ORIGINAL: piper_chuck
It would depend on the rules a local club decides to go by. The discussion rules, which are not a done deal by any means, say:
"3. Starting method: The engine will be started using the method provided by the manufacturer. If equipped with a flywheel that allows belt starting, a belt can be added and an electric starter used. In all cases, the original starting equipment, such as a pull starter, must remain on the engine and be fully functional."
It would depend on the rules a local club decides to go by. The discussion rules, which are not a done deal by any means, say:
"3. Starting method: The engine will be started using the method provided by the manufacturer. If equipped with a flywheel that allows belt starting, a belt can be added and an electric starter used.

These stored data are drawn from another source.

(* ===== verification/TopicStore.v ===== *)
(** * Topics on disk

    Creating, shutting down and reopening a topic: after a shutdown, a crash
    and a restart every partition is back with its records, and two topics in
    one data directory do not disturb each other. *)

From S2P Require Import Prelude Bytes Error Compression LogRecord Fs Names Search.
From S2P Require Import Segment SparseIndex Log LogInv LogRecover LogCrash LogSpec LogStore.
From S2P Require Import Partition PartitionSpec Topic Producer TopicSpec.

Section store.
Context {B : Buf} {H : Crc32} {C : Codecs}.
Context {R S : World -> Log -> alog -> Prop} {D : World -> path -> alog -> Prop}.
Context {LC : LogContract R} {LS : LogStore R S D}.

(** ** One partition *)
Lemma partition_open_run w d a cfg :
  usable cfg -> D w d a -> exists w' p, Partition.open d cfg w = (Ok p, w') /\ prep (R := R) w' p a
    /\ pdir p = d /\ pconfig p = cfg /\ grows d w w'.
Proof.
  intros Hu Hd. destruct (ls_open w d a cfg Hd) as (w' & l & Ho & Hr & Hdl & Hcf & Hg).
  eexists w', _. unfold Partition.open. rewrite (bind_Ok _ _ _ _ _ Ho), (proj2 (Z.eqb_neq _ _) Hu).
  split; [reflexivity|]. split; [|done]. split; [|done|constructor]. split; [done| |done]. by eapply lc_next.
Qed.

(** A partition whose task has exited, with everything on the device. *)
Record pclosed (w : World) (p : Partition) (a : alog) : Prop := {
  pc_log : S w (log (writer p)) a;
  pc_status : status p = Exited None;
}.

Lemma partition_shutdown_run w p a :
  prep (R := R) w p a ->
  exists w' p', Partition.shutdown (w, p) = (Ok tt, (w', p')) /\ pclosed w' p' a /\ pkeeps w p w' p'.
Proof.
  intros [[Hr Hh Hf] Hru Hids]. unfold Partition.shutdown. rewrite Hru. cbn [serve].
  unfold writer_turn. rewrite bind_bind, bind_self. change (inbox (set_inbox [] (writer p))) with (@nil PartitionCommand).
  cbv iota. rewrite bind_ret. cbv iota.
  destruct (ls_sync w (log (writer p)) a Hr) as (w1 & l1 & Hrun & Hs & Hk).
  rewrite (bind_Ok _ _ _ _ _ (on_log_Ok _ w (set_inbox [] (writer p)) w1 l1 _ Hrun)).
  unfold signal, modify_self. simpl. eexists w1, _. split; [reflexivity|]. by split.
Qed.

(** ** Directories that do not disturb each other *)
Definition pd (dir : path) (i : nat) : path := dir ++ [u32_to_string (Z.of_nat i)].

Lemma pd_apart dir i j : i <> j -> Z.of_nat i < 2 ^ 32 -> Z.of_nat j < 2 ^ 32 -> apart (pd dir i) (pd dir j).
Proof. intros Hne Hi Hj. apply topic_dirs_apart; [done|split; lia..]. Qed.

(** Partitions were opened below [dir]. *)
Definition topic_grows (dir : path) : World -> World -> Prop :=
  rtc (fun w w' => exists x, is_Some (parse_u32 x) /\ grows (dir ++ [x]) w w').

Lemma grows_outside d w w' p :
  grows d w w' -> (length p <= length d)%nat -> ~ p `prefix_of` d -> nodes w' !! p = nodes w !! p.
Proof.
  intros (_ & _ & _ & _ & G5) Hl Hp. apply G5; [by left|]. intros x ->.
  rewrite length_app in Hl. simpl in Hl. lia.
Qed.

Lemma prefix_snoc_inv (p d : path) x : p `prefix_of` d ++ [x] -> p = d ++ [x] \/ p `prefix_of` d.
Proof.
  intros [k E]. destruct k as [|y k _] using rev_ind; [left; by rewrite app_nil_r in E|right].
  rewrite app_assoc in E. apply snoc_inj in E as [-> _]. by eexists.
Qed.

(** ** Opening the partitions *)
Record parts_rep (w : World) (dir : path) (cfg : LogConfig) (ps : list Partition) (als : list alog) : Prop := {
  ps_len : length ps = length als;
  ps_part : forall i p a, ps !! i = Some p -> als !! i = Some a -> prep (R := R) w p a;
  ps_dir : forall i p, ps !! i = Some p -> pdir p = pd dir i;
  ps_config : forall i p, ps !! i = Some p -> pconfig p = cfg;
}.
(** A call that has returned is the one that was made. *)
Lemma answer_did s l a rest a' h l' c id r :
  cinv s l a rest a' -> invoked h ⊆ invoked (history s) -> explains h l' ->
  c ∈ invoked (history s) -> cmd_id c = Some id -> (id, r) ∈ answers l' -> Did c r ∈ l'.
Proof.
  intros Hi Hh He Hc Hid (x & Hx & E)%list_elem_of_omap. destruct x as [c' r'| |]; [|done..].
  destruct (cmd_id c') as [id'|] eqn:Hid'; [|done]. injection E as -> ->.
  pose proof (Hh _ (ex_invoked _ _ He _ (did_elem _ _ _ Hx))) as Hc'.
  by rewrite (ids_unique _ c c' id (ci_ids _ _ _ _ _ Hi) Hc Hc' Hid Hid').
Qed.

(** What an acknowledged append means for everything that happens later. *)
Lemma append_seen s l a rest a' h1 h2 r id o :
  cinv s l a rest a' -> history s = h1 ++ Returned id (ROffset (inl o)) :: h2 -> Append r id ∈ invoked (history s) ->
  (forall v, v ∈ observed h2 -> o < v)
  /\ forall id2 x, ReadAt o id2 ∈ invoked h2 -> (id2, RRecord (inl x)) ∈ returned h2 -> x = None \/ x = Some r.
Proof.
  intros Hi Hh Hc. set (h1' := h1 ++ [Returned id (ROffset (inl o))]).
  assert (Hh' : history s = h1' ++ h2) by (unfold h1'; by rewrite <- app_assoc).
  destruct (cut s l a rest a' h1' h2 Hi Hh') as (l1 & l2 & a1 & -> & Hl1 & Hl2 & He & Hsw).
  assert (Hsub : invoked h1' ⊆ invoked (history s)).
  { intros c' Hc'. rewrite Hh', invoked_app. apply elem_of_app. by left. }
  assert (Ha : Did (Append r id) (ROffset (inl o)) ∈ l1).
  { eapply (answer_did _ _ _ _ _ _ _ _ id); [exact Hi|exact Hsub|exact He|exact Hc|done|].
    apply (ex_returned _ _ He). unfold h1'. rewrite returned_app. apply elem_of_app. right. by left. }
  destruct (holds_legal o r a1 l2 a (append_holds _ _ _ _ _ _ Ha Hl1) Hl2) as (_ & Hv & Hr).
  split; [by rewrite <- Hsw|]. intros id2 x Hc2 Hr2.
  assert (Hin2 : ReadAt o id2 ∈ invoked (history s)) by (rewrite Hh', invoked_app; apply elem_of_app; by right).
  assert (Hd : Did (ReadAt o id2) (RRecord (inl x)) ∈ l1 ++ l2).
  { eapply (answer_did _ _ _ _ _ (history s) _ _ id2); [exact Hi|done|apply (ci_explains _ _ _ _ _ Hi)|exact Hin2|done|].
    apply (ex_returned _ _ (ci_explains _ _ _ _ _ Hi)). rewrite Hh', returned_app. apply elem_of_app. by right. }
  apply elem_of_app in Hd as [Hd|Hd]; [|by eapply Hr].
  pose proof (ex_invoked _ _ He _ (did_elem _ _ _ Hd)) as Hc1. pose proof (ci_ids _ _ _ _ _ Hi) as Hnd.
  rewrite Hh', invoked_app, omap_app in Hnd. apply NoDup_app in Hnd as (_ & Hnd & _).
  destruct (Hnd id2); apply list_elem_of_omap; by exists (ReadAt o id2).
Qed.

End inv.
End clients.
(* ===== verification/RestartTheorems.v ===== *)
(** * Properties of reads, retention, starts and creations that fail

    Reads and retention under any failure script; recovery interrupted by failing system
    calls - of one log and of the whole broker - and tried again; what a
    shutdown, a killed process and a creation that fails half way leave behind. *)

From S2P Require Import Prelude Bytes Error Compression LogRecord Fs Names Search.
From S2P Require Import Segment SparseIndex Faults Log LogInv LogOps LogRetain LogRecover LogCrash LogSpec LogStore LogOpenFaults LogReadFaults LogReopen LogRetainFaults.
From S2P Require Import OffsetStore Partition PartitionSpec Topic Producer TopicSpec TopicStore.
From S2P Require Import Consumer ConsumerSpec GroupSpec Broker BrokerSpec Registry BrokerStore BrokerOpen BrokerStart BrokerCreate.
From S2P Require Import Examples ServiceExamples BrokerExamples.

Section log.
Context {B : Buf} {BL : BufLaws B} {H : Crc32} {HL : Crc32Laws H} {C : Codecs} {CL : CodecLaws C}.

(** C3: whatever a crash leaves of the unsynced bytes, a start opens the log
    with the records from its first offset up to some point, each at its old
    offset: a torn batch loses a suffix, nothing else. And recovery can itself
    be interrupted, at any of its system calls and any number of times: what
    the first start that succeeds finds was settled by the crash. *)
Theorem recovery_is_restartable w w1 l a :
  log_refines w l a -> crash w w1 ->
  exists n, forall w2, rtc (failed_open (Log.dir l)) w1 w2 -> forall cfg,
    exists w3 l3, Log.open (Log.dir l) cfg (calm w2) = (Ok l3, w3)
      /\ log_refines w3 l3 (mkALog (a_start a) (take n (a_recs a))).
Proof.
  intros Hr Hc. destruct (crashed_openable w w1 l a Hr Hc) as (n & Hd). exists n. intros w2 Hf cfg.
  rewrite <- (calm_of_quiet w1) in Hd by apply Hc.
  pose proof (failed_opens_keep (R := log_refines) (S := log_synced) _ _ _ _ Hd Hf) as Hd2.
  destruct (ls_open (R := log_refines) (S := log_synced) (calm w2) (Log.dir l) _ cfg Hd2) as (w3 & l3 & Ho & Hr3 & _).
  by exists w3, l3.
Qed.

(** C6: reads that fail do no harm: under any failure script, each of any
    sequence of reads answers what the log holds at its offset or with an I/O
    error - never with another record, never with none in place of one -, the
    log stays what it was, and a read in which no call fails finds its record
    again. *)
Theorem failed_reads_are_harmless w l a offs :
  log_refines (calm w) l a -> Forall (fun off => 0 <= off) offs ->
  exists rs w' l', read_each offs (w, l) = (Ok rs, (w', l')) /\ Forall2 (right_or_failed a) offs rs
    /\ log_refines (calm w') l' a /\ calm w' = calm w
    /\ forall off, 0 <= off -> exists s, Log.read_record_at off (calm w', l') = (Ok (a_read off a), s).
Proof.
  intros Hr Ho. destruct (read_each_runs w l a offs Hr Ho) as (rs & w' & l' & Hrun & Hf & Hr' & Hw).
  exists rs, w', l'. do 4 (split; [done|]). intros off H0.
  destruct (read_refines _ _ _ off Hr' H0) as (w2 & l2 & Hrd & _). by eexists.
Qed.

(** C27: retention under any failure script. It deletes exactly the oldest
    sealed segments its policies name - by age, then by size from the rest -
    and never the active one, or a call fails and it stops with an error after
    the first [n] of them; the records left keep their offsets. When it stops,
    one more segment ([k = n + 1]) may have been taken out of the log although
    its file is still there: reads no longer find its records, and the next
    start does. *)
Theorem retention_deletes_oldest_or_stops w l start cs c :
  log_rep (calm w) l start cs c ->
  let a := age_deletes (calm w) l in
  let total := (a + size_deletes l (drop a (segments l)))%nat in
  let after n := a_drop (length (concat (take n cs))) (mkALog start (records_of cs c)) in
  (total <= length cs)%nat
  /\ exists o w' l' n k,
       apply_retention (w, l) = (o, (w', l')) /\ (n <= k <= total)%nat /\ (k <= S n)%nat
       /\ (o = Ok (Z.of_nat total) /\ n = total \/ faults w <> [] /\ exists e, o = Err (Io e))
       /\ (k = n -> log_rep (calm w') l' (start + len (concat (take n cs))) (drop n cs) c)
       /\ (forall off, 0 <= off -> exists s, Log.read_record_at off (calm w', l') = (Ok (a_read off (after k)), s))
       /\ forall cfg, exists w2 l2, Log.open (Log.dir l) cfg (calm w') = (Ok l2, w2) /\ log_refines w2 l2 (after n).
Proof.
  intros Hr a total after. pose proof (deletes_le (calm w) l start cs c Hr) as Hle. split; [exact Hle|].
  destruct (apply_retention_any w l start cs c Hr) as (o & w' & l' & Hrun & Hret).
  destruct (retained_reads _ _ _ _ _ _ _ _ _ _ Hret Hle) as (n & k & Hk & Hk1 & Ho & Hsame & Hreads & Href).
  exists o, w', l', n, k. split; [exact Hrun|]. do 2 (split; [done|]). split; [|split; [exact Hsame|split; [exact Hreads|]]].
  - destruct Ho as [[-> ->]|[e ->]]; [by left|right]. split; [|by eexists]. intros Hq.
    destruct (apply_retention_run (calm w) l start cs c (calm_quiet w) Hr) as (w2 & l2 & Hrun2 & _).
    rewrite (calm_of_quiet w Hq), Hrun in Hrun2. discriminate.
  - intros cfg. pose proof (lr_abandon (R := log_refines) _ _ _ Href) as Hd.
    destruct (ls_open (R := log_refines) (S := log_synced) (calm w') (Log.dir l) _ cfg Hd) as (w3 & l3 & Hopen & Hr3 & _).
    by exists w3, l3.
Qed.
End log.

In all cases, the original starting equipment, such as a pull starter, must remain on the engine and be fully functional."
I think there are other ways of saving weight, if that is the point of it. I wonder if they are proposing to take those out too (like smaller servos, different receiver battery packs, etc).
"3. Radio system: The entire radio system including transmitter, receiver, servos, battery, etc, can be replaced however OEM radio box must remain and in original location."
There's another thread that talks about the discussion rules: http://www.rcuniverse.com/forum/m_4767339/tm.htm . Since this is getting a bit away from the original topic of this thread, it would be good to continue this discussion over there. It's also good to document as much discussion as possible in that thread so people can refer back to it later when the rules are submitted as a formal proposal.